В такие минуты королевою овладевал неукротимый гнев. Ее глаза сверкали, стан выпрямлялся, и мученица снова превращалась на один момент в гордую, властную королеву.
— Я не потерплю этого! — восклицала она, прохаживаясь большими шагами взад и вперед по комнате. — Я заговорю с ними, они не должны меня поносить, не выслушав моего оправдания! Да, я сойду вниз и потолкую с этими людьми, которые называют меня чужою, иностранкой. Я скажу им: «Французы, вам имели жестокость внушить, что я не люблю Францию, я мать дофина, я»…
Но вдруг слезы заглушали ее голос, и она убегала в дальний конец комнаты, рыдая, опускалась на колени и зажимала уши, чтобы только не слышать ужасных ругательств, раздававшихся под окнами.
Так среди ежедневно возобновлявшихся мучений протекали месяцы. Королева не надеялась больше ни на что. Она отказалась от всего, даже от надежды на доблестную смерть, подобающую королеве, под развалинами дворца, сокрушенного гневом возмутившегося народа. Она знала, что у короля не хватит мужества для такого конца, что его слабохарактерность уступит всяким унижениям, а его добродушие воспротивится всем строгим мероприятиям, которые, пожалуй, могли бы принести спасение. Напрасно старалась королева вдохнуть в него свое мужество и решительность. Людовик был добрым человеком, но плохим королем; он был рожден не для того, чтобы господствовать и управлять, но исключительно для того, чтобы искупить грехи своих отцов и пасть очистительной жертвой за преступления предков, вызвавшие гнев народа.

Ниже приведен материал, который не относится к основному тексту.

Definition EN_5 : list (jstr * jstr) := [
  "Attribut d'identifiant" ~> "Login attribute";
  "cn (Authentik), uid (OpenLDAP, lldap), sAMAccountName (Active Directory)."
    ~> "cn (Authentik), uid (OpenLDAP, lldap), sAMAccountName (Active Directory).";
  "Compte de service (DN)" ~> "Service account (DN)";
  "Lit les comptes, leur état et leurs groupes." ~> "Reads the accounts, their state and their groups.";
  "Mot de passe du compte de service" ~> "Service account password";
  "URL de métadonnées" ~> "Metadata URL";
  "Client ID" ~> "Client ID";
  "Client secret" ~> "Client secret";
  "Groupe administrateur" ~> "Admin group";
  "Ses membres (LDAP ou SSO) sont administrateurs du portail."
    ~> "Its members (LDAP or SSO) are portal administrators.";
  "URI de retour" ~> "Redirect URI";
  "Vide : l'adresse suggérée ci-dessous." ~> "Empty: the address suggested below.";
  "Déconnexion du fournisseur" ~> "Provider logout";
  "Optionnelle : ferme aussi la session SSO à la déconnexion."
    ~> "Optional: also ends the SSO session on sign-out.";
  "Port" ~> "Port";
  "587 avec STARTTLS." ~> "587 with STARTTLS.";
  "Expéditeur" ~> "Sender";
  "Vide : l'utilisateur SMTP." ~> "Empty: the SMTP user.";
  "Destinataire des alertes" ~> "Alert recipient";
  "Demandes, maintenance, pannes — et le test d'envoi."
    ~> "Requests, maintenance, outages — and the test e-mail.";
  "Webhook des alertes admin" ~> "Admin alerts webhook";
  "Demandes de modèle et de budget, publiées sur un salon."
    ~> "Model and budget requests, posted on a channel.";
  "Jeton du bot" ~> "Bot token";
  "Envoie les annonces en message privé aux comptes liés."
    ~> "Sends announcements by private message to linked accounts.";
  "Application OAuth2 qui lie un compte Discord." ~> "OAuth2 app that links a Discord account.";
  "Contact sécurité" ~> "Security contact";
  "Publié dans /.well-known/security.txt. Vide : le destinataire des alertes."
    ~> "Published in /.well-known/security.txt. Empty: the alert recipient.";
  "LDAP — compte de service (DN)" ~> "LDAP — service account (DN)";
  "LDAP — mot de passe du compte de service" ~> "LDAP — service account password";
  "SMTP — destinataire des alertes" ~> "SMTP — alert recipient";
  "Cette instance a déjà un administrateur." ~> "This instance already has an administrator.";
  "Jeton de configuration invalide." ~> "Invalid setup token.";
  "Ce compte est le propriétaire de l'instance : seul lui-même peut le modifier."
    ~> "This account is the instance's owner: only the owner can change it.";
  "{n} membre(s)" ~> "{n} member(s)";
  "Supprimer ce groupe ? Il vient de l'annuaire : il reviendra à la prochaine connexion d'un membre, sans quota ni droit."
    ~> "Delete this group? It comes from the directory: it will come back at a member's next login, without quota or right.";
  "6 derniers mois" ~> "Last 6 months";
  "Insights d'activité" ~> "Activity insights";
  "Répartition tokens" ~> "Token breakdown";
  "Total période" ~> "Period total";
  "Entrée / sortie" ~> "Input / output";
  "Entrée (prompt)" ~> "Input (prompt)";
  "Sortie (généré)" ~> "Output (generated)";
  "Clés API actives" ~> "Active API keys";
  "Budget" ~> "Budget";
  "Budget illimité (admin)" ~> "Unlimited budget (admin)";
  "Activité de tokens par jour" ~> "Daily token activity";
  "Vos limites d'utilisation" ~> "Your usage limits";
  "Suivez la consommation de votre compte sur chaque quota disponible."
    ~> "Track your account's consumption against each available quota.";
  "Rafraîchir" ~> "Refresh";
  "Illimité" ~> "Unlimited";
  "utilisé" ~> "used";
  "Budget de tokens" ~> "Token budget";
  "Quota quotidien partagé par toutes tes clés API." ~> "Daily quota shared across all your API keys.";
  "Messages Support" ~> "Support messages";
  "Messages Playground" ~> "Playground messages";
  "Conversations enregistrées" ~> "Saved conversations";
  "Au-delà, les plus anciennes sont supprimées automatiquement."
    ~> "Beyond this, the oldest ones are deleted automatically.";
  "Serveurs MCP connectés" ~> "Connected MCP servers";
  "Serveurs distants dont l'assistant peut utiliser les outils."
    ~> "Remote servers whose tools the assistant can use.";
  "Compétences définies" ~> "Defined skills";
  "Instructions réutilisables chargées à la demande." ~> "Reusable instructions loaded on demand.";
  "Fenêtre de contexte du modèle" ~> "Model context window";
  "Aucun modèle actif." ~> "No active model.";
  "Besoin d'augmenter tes limites ? Demande plus de tokens depuis l'onglet « Clés API », ou passe par l'assistant Support."
    ~> "Need higher limits? Request more tokens from the “API keys” tab, or ask the Support assistant.";
  "THÈME" ~> "THEME";
  "Ajuste l'apparence de l'interface." ~> "Adjust the appearance of the interface.";
  "Clair" ~> "Light";
  "Sombre" ~> "Dark";
  "Système" ~> "System";
  "COULEUR D'ACCENT" ~> "ACCENT COLOUR";
  "Change la couleur principale de l'interface." ~> "Change the interface's primary colour.";
  "LANGUE" ~> "LANGUAGE";
  "Choisis la langue de l'interface." ~> "Choose the interface language.";
  "Français" ~> "French";
  "Anglais" ~> "English";
  "Neutre" ~> "Neutral";
  "Indigo" ~> "Indigo";
  "Violet" ~> "Violet";
  "Rose" ~> "Rose";
  "Ambre" ~> "Amber";
  "Émeraude" ~> "Emerald";
  "Cyan" ~> "Cyan";
  "Ardoise" ~> "Slate";
  "Brique" ~> "Brick";
  "Prune" ~> "Plum";
  "Par défaut, ton avatar est créé à partir de ton pseudo. Tu peux aussi choisir un logo de marque d'IA — pas d'import d'image personnelle."
    ~> "Your avatar is generated from your username by default. You can also pick an AI brand logo — no personal image upload.";
  "Généré depuis mon pseudo" ~> "Generated from my username";
  "Connecte un serveur MCP distant en HTTPS : ses outils deviennent utilisables par l'assistant Support."
    ~> "Connect a remote MCP server over HTTPS: its tools become usable by the Support assistant.";
  "Connecter un MCP" ~> "Connect an MCP";
  "Connecter un MCP personnalisé" ~> "Connect a custom MCP";
  "Modifier le serveur MCP" ~> "Edit MCP server";
  "Configurez la connexion et la façon dont ses outils peuvent être utilisés."
    ~> "Configure the connection and how its tools may be used.";
  "Aucun serveur MCP connecté." ~> "No MCP server connected.";
  "Connecte un serveur pour étendre les capacités de l'assistant."
    ~> "Connect a server to extend the assistant's capabilities.";
  "Nom" ~> "Name";
  "URL du serveur" ~> "Server URL";
  "Lettres, chiffres, underscores et tirets uniquement." ~> "Letters, digits, underscores and hyphens only.";
  "Description (optionnel)" ~> "Description (optional)";
  "Ce que fournit ce serveur" ~> "What this server provides";
  "Outils autorisés (optionnel)" ~> "Allowed tools (optional)";
  "Séparez par des virgules. Vide = tous les outils." ~> "Comma-separated. Empty = all tools.";
  "Autorisation (optionnel)" ~> "Authorization (optional)";
  "Bearer token ou secret" ~> "Bearer token or secret";
  "Envoyé en en-tête Authorization." ~> "Sent as the Authorization header.";
  "Laisser vide pour conserver le secret actuel ; « - » pour le retirer."
    ~> "Leave empty to keep the current secret; “-” to remove it.";
  "Enregistrer le serveur" ~> "Save server";
  "Mettre à jour le serveur" ~> "Update server";
  "Serveur MCP supprimé." ~> "MCP server deleted.";
  "Outils autorisés :" ~> "Allowed tools:";
  "Auth" ~> "Auth";
  "Des instructions réutilisables que tu écris toi-même ; l'assistant les charge quand elles sont utiles à ta demande."
    ~> "Reusable instructions you write yourself; the assistant loads them when relevant to your request.";
  "Nouvelle compétence" ~> "New skill";
  "Créer une compétence" ~> "Create a skill";
  "Modifier la compétence" ~> "Edit skill";
  "L'assistant chargera ces instructions en contexte quand la compétence s'applique."
    ~> "The assistant will load these instructions into context when the skill applies.";
  "Aucune compétence pour l'instant." ~> "No skills yet.";
  "Crée une compétence pour guider l'assistant sur une tâche récurrente."
    ~> "Create a skill to guide the assistant on a recurring task.";
  "Description" ~> "Description";
  "Quand l'utiliser, en une phrase" ~> "When to use it, in one sentence";
  "Instructions" ~> "Instructions";
  "Instructions détaillées que l'assistant chargera en contexte…"
    ~> "Detailed instructions the assistant will load into context…";
  "Enregistrer la compétence" ~> "Save skill"
].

Королева чувствовала, знала это, и это сознание окутывало траурной пеленой все ее помыслы, все ее существование, доводя ее порою до тупой покорности судьбе, которая сменялась в свою очередь вспышками гнева и приливами скорби.
— Я рада, что мы падем искупительной жертвой, — говорила она, ломая руки, — но я не могу примириться с мыслью, что мои дети также обречены понести кару за чужие грехи, к которым они непричастны.
Неотступная мысль о детях поддерживала королеву, когда пытка повседневной жизни угрожала повергнуть ее в прах. Она хотела, она должна была жить для детей. До последнего вздоха ей следовало употреблять все свои силы на то, чтобы сохранить, хотя для сына, французскую корону, под бременем которой изнемог его отец. Она не домогалась больше ничего для себя, она заботилась только о сыне.